**REQUIREMENT**
For each line below that holds the word "swapData", make a copy.

Collected data entries
+---+

(* ===== verification/Prelude.v ===== *)
(** dift: a verification library for the EJFAT data path and its evio support code.

    The repository is an installation tree.  Its own program text are the header
    files that implement routines: under src/installation/include the packetizers
    (ejfat_packetize.hpp, ersap_grpc_packetize.hpp), the reassemblers
    (ejfat_assemble_ersap.hpp, ersap_grpc_assemble.hpp), the suppliers of reusable
    items (Supplier.h, SupplierN.h), the filler of an ET fifo
    (ejfat_assemble_ersap_et.hpp) and ByteOrder.h; under
    src/installation/common/include the evio headers that have bodies, such as
    Util.h, EvioSwap.h and BlockHeaderV4.h.  A sender cuts a buffer into UDP packets
    with two headers, for the load balancer and for the reassembly; a receiver puts
    the packets of one tick together again; threads of a receiver hand buffers on
    through a ring or a queue; the contents are evio data, of either byte order.

    * Conventions

    An integer is a [Z], wrapped where C wraps it ([u8] ... [i64], this file);
    memory is a list of bytes (of 32-bit words in EvioSwap.v) and an access outside
    it, a division by zero or a signed overflow is undefined behaviour: [None] of
    an option, [UB] of a [result], [Stuck] of an [outcome].  A loop is a step
    function on a record of its locals; [run] iterates it on its own, [feed] gives
    it one event (a datagram or an error of recvfrom) per step.  [Next] is not an
    answer: a routine that returns is shown to reach [Halt] ([returns],
    [terminates_total]), with no bound on the fuel in the statement.  Names are the
    source's; the manifest gives the lines of each definition.

    * Files

    - Prelude.v: machine integers, results, outcomes, loops ([run_invariant],
      [terminates_total], simulation between two loops).
    - Bytes.v: loads and stores, [field]s of a memory, integers as byte strings.
    - ByteOrder.v: bswap_16/32/64, the SWAP macros, class ByteOrder, htons ...
      htonll, on a host of either byte order ([Host]).
    - Wire.v: every writer and parser of the packet headers; each writer writes the
      diagram of its comment, each parser reads it back between any two hosts.
    - Socket.v: send and its kind as a parameter ([Socket]); events of recvfrom.
    - Sender.v: the abstract sender, with payload reduction on EMSGSIZE; it ends and
      delivers everything a path takes.  Packetize.v: sendPacketizedBufferSendNew,
      Send, Sendto and Sendmsg, each in lockstep with the abstract sender.
      PacketizeFast.v: the in-place routines, equivalent to the copying ones when
      pieces are longer than the headers.  SendBuffer.v: sendBuffer, getMTU, setMTU.
    - Assemble.v: getCompletePacketizedBuffer: reassembly in any order after the
      first packet, safety, the statistics and where their estimate is undefined,
      what duplicates do.  AssembleRecover.v: ticks that are lost before one is
      complete, described by themselves, and what of them is counted.
      AssembleTyped.v: the locals keep values of their C++ types on any input.
      AssembleAlloc.v: getCompleteAllocatedBuffer, with a heap of named blocks.
      AssemblePart.v: getPacketizedBuffer, which reads a buffer in parts with state
      kept by the caller, and getBuffer.  EndToEnd.v: packetizer and reassembler.
    - Sequencer.v, MultiProducer.v, Release.v, Supplier.v: the ring.  MultiProducer.v
      cuts the calls of the multi-producer sequencer, and the scan of a consumer, into
      their accesses to shared fields; in any interleaving claims are exclusive, consumers see what is
      published, and next returns when there is room.  Release.v computes the gate of a
      consumer from releases in any order; Supplier.v is a world of producer and
      consumer steps: an item is handed out only when every consumer is done with
      it, and each consumer gets each item once, in order.  The classes
      [SequenceUtil] and [SupplyItem] state what is asked of code that is only
      declared, with laws the clients' theorems use.
    - Processors.v: the loops of EventPoller, BatchEventProcessor and WorkProcessor
      that give events to handlers: once each, in order, by one worker of a pool,
      whatever the handlers of the workers throw and when they release their event.
    - RingPublish.v: RingBuffer's publishing of events and batches, on any sequencer.
      Wiring.v: how consumers are chained, started and halted; what start runs is what
      the calls asked for, and the producer waits for all of it.  Helpers.v: the queue with a mutex, handlers in sequence,
      and the processor that follows the cursor.
    - BoundedQueue.v: the blocking queue, a method being one step under the mutex.
    - EtSystem.v, EtFifo.v, EtFill.v: getBuffers, which fills the events of an ET
      system with the packets of several sources and ticks.  EtSystem.v has the calls
      of the ET library as a class with laws; EtFifo.v the routine, and that it keeps
      every entry at one place; EtFill.v that the packets of a tick fill an entry,
      and that a tick which is interrupted by another starts again from nothing.
    - GrpcSim.v, GrpcOrder.v: the simulated sender and receiver, and the order of
      arrival that the receiver recovers from what the sender sent.
    - EvioSwap.v: swapping of nested evio structures on words of memory, in place
      or into a destination; [enc] is the reference, a structure's words in either
      byte order.  EvioUtil.v: padding, types, integers and bytes, powers of two.
      EvioStrings.v: arrays of strings, packed and unpacked.
    - EvioTree.v: the iterators over the tree of an event, on a store of nodes; both
      are one machine with a stack or a queue, and visit in preorder or by levels.
      EvioStruct.v: swapData on such a tree, in place, held against the bytes of the
      elements.  EvioTransform.v: banks and
      segments made into each other.  EvioFinder.v: searches in an event.
      EvioComposite.v: the values a composite item is built of.  EvioBuffer.v: the
      accesses of a ByteBuffer, on arrays that buffers share, and the class of its
      methods; EvioLeaf.v: swapLeafData on two of them, also within one array.
      EvioBlock.v: block headers, their bits, and how they are written; EvioVersion.v:
      they are recognised by findEvioVersion.  EvioParser.v: headers of structures,
      created from bytes and swapped.  EvioDict.v: entries of a dictionary.
    - EvioFileName.v, EvioFileSplit.v: names of files from a template with variables and
      integer specifiers, through both routines of Util.h, that they differ, and where
      they are those of the comment ([documented_slots]).
      EvioFiles.v: buffers written to files and read back.
    - EvioWriteThread.v: the threads that write records to disk, interleaved with
      those that ask for forced writes, publish records, and wait for the last one.  EvioCloser.v: the threads that close files,
      and the trailer they write.

    * Bounds and fuel

    [run] takes the number of iterations; statements quantify over all numbers that
    are large enough.  swapData recurses into nested structures: fuel as large as
    the number of nested structures ([nodes]) is enough, and that is proved.
    Buffers of packets have the sizes of the source's arrays (65536, 10000, 9100).
    The signed 64-bit counters of the reassembler are undefined when they overflow;
    its theorems ask for room in them ([room_for], or 2^30 datagrams in a call).

    * Not modelled

    Printing, CPU numbers and clocks; the socket calls themselves, malloc, the
    methods of SupplyItem, of the Disruptor's sequences and of ByteBuffer, and the
    array routines of ByteOrder, which are declared and not defined in the tree:
    they are parameters with the laws their documentation states.  Null pointers of
    the evio swap routines (they do nothing then).  RecordSupply, and the readers and
    writers of evio but for their threads, are declared only.  sprintf with other
    conversions than %d and %x, and the environment, are parameters of EvioFileName.v
    and EvioFileSplit.v.  The ET library is declared only and is a class (EtSystem.v);
    what its other clients do meanwhile is not
    modelled.  Atomic variables are sequentially consistent in MultiProducer.v and
    Processors.v - also the array of published places, which is not atomic in the
    code - and the set of gating sequences is fixed there.  Abseil, protobuf, gRPC,
    zlib and the other installed libraries are not code of this project. *)
From stdpp Require Export base list numbers option strings.
From Stdlib Require Export ZArith Lia.

#[export] Set Default Proof Using "Type".

Declare Scope dift_scope.
Delimit Scope dift_scope with dift.
#[global] Open Scope Z_scope.
#[global] Open Scope dift_scope.

(** Length of a list as an integer: C sizes are integers, not naturals. *)
Notation "'zlen' l" := (Z.of_nat (length l)) (at level 9, l at level 9) : dift_scope.

(** ** Machine integers: a w-bit value is an integer, wrapped where C wraps. *)

Definition u8 (z : Z) : Z := z mod 256.
Definition u16 (z : Z) : Z := z mod 65536.
Definition u32 (z : Z) : Z := z mod 4294967296.
Definition u64 (z : Z) : Z := z mod 18446744073709551616.
(** Two's complement reading of the low 8, 32 and 64 bits. *)
Definition i8 (z : Z) : Z := (z + 128) mod 256 - 128.
Definition i32 (z : Z) : Z := (z + 2147483648) mod 4294967296 - 2147483648.
Definition i64 (z : Z) : Z := (z + 9223372036854775808) mod 18446744073709551616 - 9223372036854775808.

(** Values of the unsigned types. *)
Definition is_u64 (v : Z) : Prop := 0 <= v < 18446744073709551616.
Definition is_u32 (v : Z) : Prop := 0 <= v < 4294967296.
Definition is_u16 (v : Z) : Prop := 0 <= v < 65536.

Ltac unfold_wrap := unfold u8, u16, u32, u64, i8, i32, i64 in *.

(** [wrap_lia]: linear arithmetic over wrapped integers. *)
Ltac wrap_lia := unfold_wrap; Z.div_mod_to_equations; lia.

(** Signed 64-bit arithmetic whose overflow is undefined. *)
Definition int64 (z : Z) : option Z :=
  if decide (-9223372036854775808 <= z < 9223372036854775808) then Some z else None.

Definition is_i64 (v : Z) : Prop := -9223372036854775808 <= v < 9223372036854775808.

Lemma int64_ok z : is_i64 z -> int64 z = Some z.
Proof. intros. unfold int64. by rewrite decide_True by done. Qed.
Lemma int64_inv z v : int64 z = Some v -> v = z /\ is_i64 z.
Proof. unfold int64. case_decide; [|done]. by intros [= <-]. Qed.
(* ===== verification/Wire.v ===== *)
(** The packet headers: the writers of ejfat_packetize.hpp and
    ersap_grpc_packetize.hpp and the parsers of ejfat_assemble_ersap.hpp and
    ersap_grpc_assemble.hpp.  A writer is given the array it writes into and
    the index its [char *] argument points at; a parser reads the bytes of a
    packet.  Each writer is shown to write the bytes of the header diagram of
    its comment (the [_bytes] functions), each parser to read them back. *)
From S2P Require Import Prelude Bytes ByteOrder.

Definition LB_HEADER_BYTES : Z := 16.
Definition HEADER_BYTES : Z := 36.
Definition RE_HEADER_BYTES : Z := 20.
Definition LB_HEADER_BYTES_OLD : Z := 16.
Definition HEADER_BYTES_OLD : Z := 34.
Definition RE_HEADER_BYTES_OLD : Z := 18.
(** Max MTU that the network cards can handle. *)
Definition MAX_EJFAT_MTU : Z := 9978.

(** [buffer[i] = v]: the int is converted to a char. *)
Definition put8 (buf : list Z) (off v : Z) : option (list Z) := store buf off [u8 v].
(** [buffer[i]] promoted to int: char is signed on the platforms built for. *)
Definition get8 (buf : list Z) (off : Z) : option Z := (fun bs => i8 (hd 0 bs)) <$> load buf off 1.

(** ** The layouts of the header diagrams *)

Definition lb_bytes (tick version protocol entropy : Z) : list Z :=
  [76; 66; u8 version; u8 protocol; 0; 0] ++ be_bytes 2 (u16 entropy) ++ be_bytes 8 tick.
Lemma new_header_store_at {host : Host} j off reserved buf w :
  is_u64 j.(tick) -> 0 <= w -> w + 36 <= zlen buf ->
  (b ← setLbMetadata buf w j.(tick) j.(version) j.(protocol) j.(entropy);
   setReMetadata_reserved b (w + LB_HEADER_BYTES) off j.(fullLen) j.(tick) j.(version) j.(dataId)
     reserved)
  = Some (splice (Z.to_nat w) (new_header j false reserved off) buf).
Proof.
  intros Ht Hw Hb. unfold new_header. rewrite setLbMetadata_spec by (done || lia).
  cbn [mbind option_bind].
  pose proof (length_lb_bytes j.(tick) j.(version) j.(protocol) j.(entropy)) as Hl.
  unfold LB_HEADER_BYTES.
  rewrite setReMetadata_reserved_spec by (done || (rewrite ?length_splice; lia)).
  f_equal. replace (Z.to_nat (w + 16)) with (Z.to_nat w + 16)%nat by lia. rewrite <- Hl at 1.
  rewrite splice_adjacent; [done|]. rewrite length_re_bytes. lia.
Qed.

Lemma new_header_store_plain {host : Host} j off buf w :
  is_u64 j.(tick) -> 0 <= w -> w + 36 <= zlen buf ->
  (b ← setLbMetadata buf w j.(tick) j.(version) j.(protocol) j.(entropy);
   setReMetadata b (w + LB_HEADER_BYTES) off j.(fullLen) j.(tick) j.(version) j.(dataId))
  = Some (splice (Z.to_nat w) (new_header j false 0 off) buf).
Proof. exact (new_header_store_at j off 0 buf w). Qed.

Lemma new_header_store {host : Host} j (direct : bool) reserved off buf :
  is_u64 j.(tick) -> 36 <= zlen buf ->
  (b ← (if direct then Some buf
        else setLbMetadata buf 0 j.(tick) j.(version) j.(protocol) j.(entropy));
   setReMetadata_reserved b (if direct then 0 else LB_HEADER_BYTES) off j.(fullLen) j.(tick)
     j.(version) j.(dataId) reserved)
  = Some (splice 0 (new_header j direct reserved off) buf).
Proof.
  intros Ht Hb. destruct direct.
  - cbn [mbind option_bind]. by rewrite setReMetadata_reserved_spec by (done || lia).
  - by apply (new_header_store_at j off reserved buf 0).
Qed.

Lemma old_header_store_at {host : Host} j f l q buf w :
  is_u64 j.(tick) -> 0 <= w -> w + 34 <= zlen buf ->
  (b ← setLbMetadata buf w j.(tick) j.(version) j.(protocol) j.(entropy);
   setReMetadataOld b (w + LB_HEADER_BYTES_OLD) f l j.(tick) q j.(version) j.(dataId))
  = Some (splice (Z.to_nat w) (old_header j f l q) buf).
Proof.
  intros Ht Hw Hb. unfold old_header. rewrite setLbMetadata_spec by (done || lia).
  cbn [mbind option_bind].
  pose proof (length_lb_bytes j.(tick) j.(version) j.(protocol) j.(entropy)) as Hl.
  unfold LB_HEADER_BYTES_OLD.
  rewrite setReMetadataOld_spec by (done || (rewrite ?length_splice; lia)).
  f_equal. replace (Z.to_nat (w + 16)) with (Z.to_nat w + 16)%nat by lia. rewrite <- Hl at 1.
  rewrite splice_adjacent; [done|]. rewrite length_re_old_bytes. lia.
Qed.

Lemma old_header_store {host : Host} j f l q buf :
  is_u64 j.(tick) -> 34 <= zlen buf ->
  (b ← setLbMetadata buf 0 j.(tick) j.(version) j.(protocol) j.(entropy);
   setReMetadataOld b LB_HEADER_BYTES_OLD f l j.(tick) q j.(version) j.(dataId))
  = Some (splice 0 (old_header j f l q) buf).
Proof. intros. by apply (old_header_store_at j f l q buf 0). Qed.

(** Consecutive steps of an option computation regrouped. *)
Lemma option_bind_assoc {A B C} (m : option A) (f : A -> option B) (g : B -> option C) :
  (a ← m; b ← f a; g b) = (b ← (a ← m; f a); g b).
Proof. by destruct m. Qed.

(** The relation between the abstract sender and a routine's locals; [size] is
    the size of its packet buffer. *)
Record copier_rel (j : job) (size : Z) (a : sender) (c : copier) : Prop := mk_copier_rel {
  cr_max : a.(payload) = c.(max_now);
  cr_seq : a.(seq) = c.(offset_now);
  cr_seq_range : is_u32 c.(offset_now);
  cr_pos : 0 <= c.(getDataFrom);
  cr_rest : a.(rest) = drop (Z.to_nat c.(getDataFrom)) j.(dataBuffer);
  cr_remaining : c.(remainingBytes) = zlen a.(rest);
  cr_inside : c.(getDataFrom) + zlen a.(rest) = zlen j.(dataBuffer);
  cr_first : a.(first) = c.(veryFirstPacket);
  cr_last : a.(last) = c.(veryLastPacket);
  cr_loop : a.(loop) = c.(firstLoop);
  cr_buffer : zlen c.(buffer) = size;
  cr_sent : a.(sent) = c.(net);
  cr_sentPackets : c.(sentPackets) = zlen a.(sent);
  cr_counter : a.(counter) = c.(counter_now);
  cr_naps : a.(sleeps) = c.(naps);
  cr_calls : a.(calls) = c.(call_no)
}.

Lemma enter_rel j size storage : is_u32 j.(offset) -> zlen storage = size ->
  copier_rel j size (start j.(maxUdpPayload) j.(offset) j.(firstBuffer) j.(dataBuffer) j.(delayCounter))
    (enter j storage).
Proof. intros. by constructor; cbn. Qed.

Lemma enter_msg_rel j size storage :
  is_u32 j.(offset) -> zlen storage = size -> zlen j.(dataBuffer) < 2147483648 ->
  copier_rel j size (start j.(maxUdpPayload) j.(offset) j.(firstBuffer) j.(dataBuffer) j.(delayCounter))
    (enter_msg j storage).
Proof. intros. constructor; cbn; try done. apply i32_small. lia. Qed.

+---+

**SOLVED EXERCISE**
      EvioStruct.v: swapData on such a tree, in place, held against the bytes of the
    are large enough.  swapData recurses into nested structures: fuel as large as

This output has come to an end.